Como avalia o papel do Ipece para o desenvolvimento socioeconômico do Ceará?
Entendo que o Ipece tem duas funções básicas importantes para o desenvolvimento sustentável no estado do Ceará. A primeira é a parte de produção de estudos, pesquisas, e uma série de levantamento de dados – produção, coleta e monitoramento – nas áreas social e econômica, bem como sobre o perfil geográfico do estado do Ceará.
Na área social, o Ipece faz o levantamento de indicadores de pobreza, extrema pobreza, desigualdade, acesso à saúde e desempenho educacional. Na área econômica, talvez o mais conhecido seja o PIB trimestral. Hoje, somente oito ou nove estados brasileiros divulgam o PIB trimestral, permitindo obter informações preliminares do crescimento da economia, e o Ceará é um deles, pelo Ipece.

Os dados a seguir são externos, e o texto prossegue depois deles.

(** * A browser-only URL shortener: shallow embedding and verified properties

    The development follows the TypeScript sources:
    - [utils/urlUtils.ts]            identifier utilities,
    - [utils/logger.ts]              the capped event log,
    - [hooks/useUrlStorage.ts]       the record store hook,
    - [components/UrlShortenerForm]  the submission validator,
    - [components/RedirectHandler]   the redirect resolver.

    Conventions of the embedding.
    - A JavaScript string is the list of its UTF-16 code units ([jsstring]);
      [lit] turns an ASCII literal of the source into such a list.
    - A JavaScript number is a [number]: a finite value carried as an exact
      rational, or one of NaN, Infinity, -Infinity.  Comparisons are those of
      IEEE 754.  Arithmetic on finite values is exact: rounding and overflow
      of binary64 are not modelled (on integers below 2^53, which is what
      [parseInt] and [Date.now] produce, exact and binary64 arithmetic agree).
    - Whatever the browser provides (random source, clock, URL parser,
      storage quota, JSON codec, number printing) is an operation of the
      class [Browser].
    - Effects are threaded through a state monad [M] over a [World] holding
      [localStorage], the logger's entries, the React state cells and the
      number of random draws and clock readings made so far.  A component
      function reads the values captured by its render (Section variables)
      and writes the state cells, as closures do in React. *)

From Stdlib Require Import QArith Qround Ascii String Lia Lqa.
From stdpp Require Import gmap strings list fin_maps pretty.

(** ** Strings *)

Abbreviation jsstring := (list N).

Definition lit (s : string) : jsstring :=
  N_of_ascii <$> list_ascii_of_string s.

(** ToBoolean on a string: only the empty string is falsy. *)
Definition truthy (s : jsstring) : bool :=
  match s with [] => false | _ => true end.

(** [a === b] on strings. *)
Definition str_eq (a b : jsstring) : bool := bool_decide (a = b).

(** WhiteSpace and LineTerminator code units of ECMAScript, as stripped by
    [String.prototype.trim]. *)
Definition white_space : list N :=
  [9; 10; 11; 12; 13; 32; 160; 5760;
   8192; 8193; 8194; 8195; 8196; 8197; 8198; 8199; 8200; 8201; 8202;
   8232; 8233; 8239; 8287; 12288; 65279]%N.

Definition is_white_space (c : N) : bool := bool_decide (c ∈ white_space).

Fixpoint trimStart (s : jsstring) : jsstring :=
  match s with
  | c :: s' => if is_white_space c then trimStart s' else s
  | [] => []
  end.

Definition trimEnd (s : jsstring) : jsstring := reverse (trimStart (reverse s)).

Definition trim (s : jsstring) : jsstring := trimEnd (trimStart s).

(** [s.substr(start, len)] for non-negative arguments. *)
Definition substr (s : jsstring) (start len : nat) : jsstring :=
  take len (drop start s).

(** ** Numbers *)

Inductive number := Fin (q : Q) | NaN | Infinity | NegInfinity.

Definition of_Z (z : Z) : number := Fin (inject_Z z).
Definition of_nat (n : nat) : number := of_Z (Z.of_nat n).

Definition Qltb (p q : Q) : bool := negb (Qle_bool q p).

(** [x < y] *)
Definition num_lt (x y : number) : bool :=
  match x, y with
  | NaN, _ | _, NaN => false
  | Fin p, Fin q => Qltb p q
  | Fin _, Infinity => true
  | Fin _, NegInfinity => false
  | Infinity, _ => false
  | NegInfinity, NegInfinity => false
  | NegInfinity, _ => true
  end.

(** [x > y] *)
Definition num_gt (x y : number) : bool := num_lt y x.

(** [x + y] *)
Definition num_add (x y : number) : number :=
  match x, y with
  | NaN, _ | _, NaN => NaN
  | Fin p, Fin q => Fin (p + q)
  | Infinity, NegInfinity | NegInfinity, Infinity => NaN
  | Infinity, _ | _, Infinity => Infinity
  | NegInfinity, _ | _, NegInfinity => NegInfinity
  end.

Definition scale_infinity (positive : bool) (p : Q) : number :=
  match (p ?= 0)%Q with
  | Gt => if positive then Infinity else NegInfinity
  | Lt => if positive then NegInfinity else Infinity
  | Eq => NaN
  end.

(** [x * y] *)
Definition num_mul (x y : number) : number :=
  match x, y with
  | NaN, _ | _, NaN => NaN
  | Fin p, Fin q => Fin (p * q)
  | Fin p, Infinity | Infinity, Fin p => scale_infinity true p
  | Fin p, NegInfinity | NegInfinity, Fin p => scale_infinity false p
  | Infinity, Infinity | NegInfinity, NegInfinity => Infinity
  | Infinity, NegInfinity | NegInfinity, Infinity => NegInfinity
  end.

Definition Math_floor (x : number) : number :=
  match x with
  | Fin q => of_Z (Qfloor q)
  | _ => x
  end.

(** The values two numbers denote are the same (NaN denotes the same value
    as NaN; finite values are compared as rationals). *)
Definition same_number (x y : number) : Prop :=
  match x, y with
  | Fin p, Fin q => (p == q)%Q
  | NaN, NaN | Infinity, Infinity | NegInfinity, NegInfinity => True
  | _, _ => False
  end.

(** The number is a mathematical integer ([Number.isInteger]). *)
Definition is_integer (x : number) : bool :=
  match x with
  | Fin q => Qeq_bool q (inject_Z (Qfloor q))
  | _ => false
  end.

(** ToIntegerOrInfinity, as applied to the position argument of [charAt]. *)
Definition truncate (q : Q) : Z := Z.quot (Qnum q) (Zpos (Qden q)).

(** [s.charAt(pos)]: the one-unit string at [pos], or the empty string. *)
Definition charAt (s : jsstring) (pos : number) : jsstring :=
  match pos with
  | Fin q =>
      let k := truncate q in
      if (0 <=? k)%Z then
        match s !! Z.to_nat k with Some c => [c] | None => [] end
      else []
  | NaN => match s !! 0%nat with Some c => [c] | None => [] end
  | Infinity | NegInfinity => []
  end.

(** [a[i]] on an array: [None] is [undefined]. *)
Definition array_get {A} (a : list A) (i : number) : option A :=
  match i with
  | Fin q =>
      if is_integer i && (0 <=? Qfloor q)%Z then a !! Z.to_nat (Qfloor q)
      else None
  | _ => None
  end.

(** [x / y]; a zero divisor is +0 (the model has no -0). *)
Definition num_div (x y : number) : number :=
  match x, y with
  | NaN, _ | _, NaN => NaN
  | Fin p, Fin q => if Qeq_bool q 0 then scale_infinity true p else Fin (p / q)
  | Fin _, (Infinity | NegInfinity) => Fin 0
  | Infinity, Fin q => if Qltb q 0 then NegInfinity else Infinity
  | NegInfinity, Fin q => if Qltb q 0 then Infinity else NegInfinity
  | (Infinity | NegInfinity), (Infinity | NegInfinity) => NaN
  end.

(** [x % y]: the remainder has the sign of the dividend. *)
Definition num_rem (x y : number) : number :=
  match x, y with
  | Fin p, Fin q =>
      if Qeq_bool q 0 then NaN
      else Fin (p - q * inject_Z (truncate (p / q)))
  | Fin _, (Infinity | NegInfinity) => x
  | _, _ => NaN
  end.

(** ToBoolean on a number: 0 and NaN are falsy. *)
Definition truthy_num (x : number) : bool :=
  match x with
  | Fin q => negb (Qeq_bool q 0)
  | NaN => false
  | Infinity | NegInfinity => true
  end.

(** The value of a digit in the given radix, if it is one. *)
Definition digit_value (radix : Z) (c : N) : option Z :=
  let v :=
    if (48 <=? c)%N && (c <=? 57)%N then Some (Z.of_N c - 48)%Z
    else if (97 <=? c)%N && (c <=? 122)%N then Some (Z.of_N c - 97 + 10)%Z
    else if (65 <=? c)%N && (c <=? 90)%N then Some (Z.of_N c - 65 + 10)%Z
    else None in
  match v with
  | Some d => if (d <? radix)%Z then Some d else None
  | None => None
  end.

(** The integer written by the longest prefix of digits, [acc] being the
    value of the digits read so far ([None] when none was read). *)
Fixpoint leading_digits (radix : Z) (s : jsstring) (acc : option Z)
    : option Z :=
  match s with
  | c :: s' =>
      match digit_value radix c with
      | Some d => leading_digits radix s' (Some (default 0 acc * radix + d))%Z
      | None => acc
      end
  | [] => acc
  end.
(** C1, amended: the first segment gives the output its format, the
    frames of all segments follow one another in input order, the format
    of the later segments has no influence, and, the header fields taking
    the first format and the total length, the merge succeeds and writes
    the output. *)
Theorem concatenate_takes_first_format (fs : filesystem) out f0 p0 fr0
    (segs : list segment) :
  valid_params p0 = true ->
  header_fits p0 (length (fr0 ++ seg_frames segs)) = true ->
  Forall (readable fs out) ((f0, (p0, fr0)) :: segs) ->
  concatenate_wav_files (f0 :: map fst segs) out fs =
  (<[out := WavFile p0 (fr0 ++ seg_frames segs)]> fs, Ok tt).
Proof.
  intros Hvalid Hfit Hsegs.
  inversion Hsegs as [|? ? [Hne Hf] Hrest]; subst. simpl in Hne, Hf.
  destruct (header_fits_le p0 _ (length fr0) Hfit) as [Hfit0 _].
  { rewrite length_app. lia. }
  destruct (header_fits_le p0 _ _ Hfit (le_n _)) as [_ Hlen].
  destruct (first_segment_written p0 fr0 out (<[out := RawFile []]> fs)
              Hvalid Hfit0) as (w1 & w2 & Hset & Hwrite & Hw2).
  unfold concatenate_wav_files. cbn [copy_segments].
  unfold wave_read. rewrite lookup_insert_ne, Hf by congruence.
  cbn [Nat.eqb]. rewrite Hset, Hwrite.
  destruct (copy_segments_rest p0 out segs 0 w2 fr0
              (<[out := WavFile p0 fr0]> (<[out := RawFile []]> fs)) Hw2)
    as (w' & Hcopy & Hw'); auto.
  - apply lookup_insert_eq.
  - eapply Forall_impl; [exact Hrest|]. intros seg Hseg.
    apply readable_insert, readable_insert, Hseg.
  - rewrite Hcopy, (wave_close_steady p0 _ out w' _ Hw').
    rewrite !insert_insert_eq. reflexivity.
Qed.

Lemma concatenate_takes_first_format_witness :
  concatenate_wav_files
    ("a.wav" :: map fst [("b.wav", (pcm 44100, [Byte.x03; Byte.x04]))])%string
    "out.wav" demo_disk =
  (<["out.wav"%string :=
       WavFile (pcm 22050)
         ([Byte.x01; Byte.x02]
          ++ seg_frames [("b.wav"%string, (pcm 44100, [Byte.x03; Byte.x04]))])]>
     demo_disk, Ok tt).
Proof.
  apply (concatenate_takes_first_format demo_disk "out.wav" "a.wav"
           (pcm 22050) [Byte.x01; Byte.x02]).
  - reflexivity.
  - reflexivity.
  - repeat constructor; simpl; discriminate.
Defined.

(** Whatever it is given, [writeframes] changes the disk at the output
    path only, where it leaves the file of the writer; so does [close]. *)
Lemma writeframes_disk out data w (fs : filesystem) :
  (writeframes out data w fs).1.1
  = <[out := on_disk (writeframes out data w fs).1.2]> fs.
Proof.
  unfold writeframes.
  destruct (ensure_header_written (length data) w) as [w1 [[]|e]];
    [|reflexivity].
  destruct (patchheader _) as [w3 r]. reflexivity.
Qed.
Lemma Part000_columns_names (h : Host) (cfg : Config) (cols : list Column) :
  Part000.columns h (Some cfg) = Some cols ->
  map fieldName cols
  = "grade" :: map yearKey (yearsUpTo (lengthOr 5 (F5_Contract_Length__c cfg))).
Proof.
  unfold Part000.columns. simpl.
  destruct (mapM _ _) as [cols'|] eqn:Hcols; [|done].
  intros [= <-]. simpl. f_equal.
  apply (mapM_yearColumn_names (Part000.yearColumn h cfg)); [|done].
  intros i c. unfold Part000.yearColumn.
  destruct (Part000.dateLabel h cfg i); [|done]. by intros [= <-].
Qed.

Lemma year_cells (g : nat -> value) (base : obj) (years : list nat) (year : nat) :
  (forall y, base !! yearKey y = None) ->
  is_Some (foldl (fun acc y => <[yearKey y := g y]> acc) base years !! yearKey year)
  <-> year ∈ years.
Proof.
  intros Hbase. rewrite foldl_insert_is_Some, Hbase. split.
  - intros [[? [=]]|(y & Hy & Heq)]. by apply (inj yearKey) in Heq as ->.
  - intros Hy. right. by exists year.
Qed.

(** The year cells of the rows that [LwcGrid] builds. *)
Lemma LwcGrid_year_cells (data : list LicenseRecord) (st : State) (row : obj) (year : nat) :
  row ∈ gridData (LwcGrid.processLicenseData data st) ->
  is_Some (row !! yearKey year) <-> year ∈ yearsUpTo (configYears 5 (configData st)).
Proof.
  intros Hrow. unfold LwcGrid.processLicenseData in Hrow.
  cbn [gridData set_gridData] in Hrow.
  apply elem_of_app in Hrow as [Hrow|Hrow].
  - apply elem_of_lookup_imap in Hrow as (index & grade & -> & _).
    by apply (year_cells _ (LwcGrid.newRow index grade)).
  - apply list_elem_of_singleton in Hrow as ->.
    by apply (year_cells _ LwcGrid.totalsBase).
Qed.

Há também indicadores do mercado de trabalho, fiscal, da inflação, entre outros, além do levantamento do perfil geográfico do estado, que apoia estudos relacionados a questões de sustentabilidade ambiental e climáticas.
Essa é a parte do trabalho mais tradicional, que em geral o Ipece desenvolve desde sua fundação, em 2003. Mais recentemente, uma atividade que foi um marco da gestão de Flávio Ataliba (2011-18), e que pude avançar na minha gestão (2019-2022), foi a assessoria ao governo do estado nas políticas públicas. Acho que esse é o segundo grande braço de atuação do Ipece, que tem sido muito demandado por diversas secretarias – como saúde, educação, meio ambiente, planejamento, proteção social e desenvolvimento agrário. Quando estas pensam novas políticas públicas, contam com o apoio do Instituto para seu desenho, e a partir daí também para o trabalho de monitoramento e avaliação dessas políticas, atividade na qual o Ipece vem ganhando um papel importante. Ou seja, o Instituto atua tanto na produção de estudos e levantamentos de dados nas áreas social, econômica, geográfica, importantes para que qualquer política seja construída a partir de evidência; bem como na assessoria que vai desde a gestação à avaliação de políticas públicas.
Poderia dar um exemplo?
Sim. De 2017 para 2018, fizemos um levantamento de dados com base na PNADC, do IBGE, sobre pobreza infantil, em que identificamos que a extrema pobreza no Ceará era mais concentrada em famílias com crianças até 6 anos que vivem no meio rural. Foi a partir dessa evidência que o governo desenhou a política do Cartão Mais Infância Ceará, que é um complemento de renda, além do Bolsa Família, para esse perfil de famílias, com crianças até 6 anos em extrema vulnerabilidade. Hoje são 150 mil famílias beneficiadas por essa política pública, que partiu de uma evidência levantada pelo Instituto.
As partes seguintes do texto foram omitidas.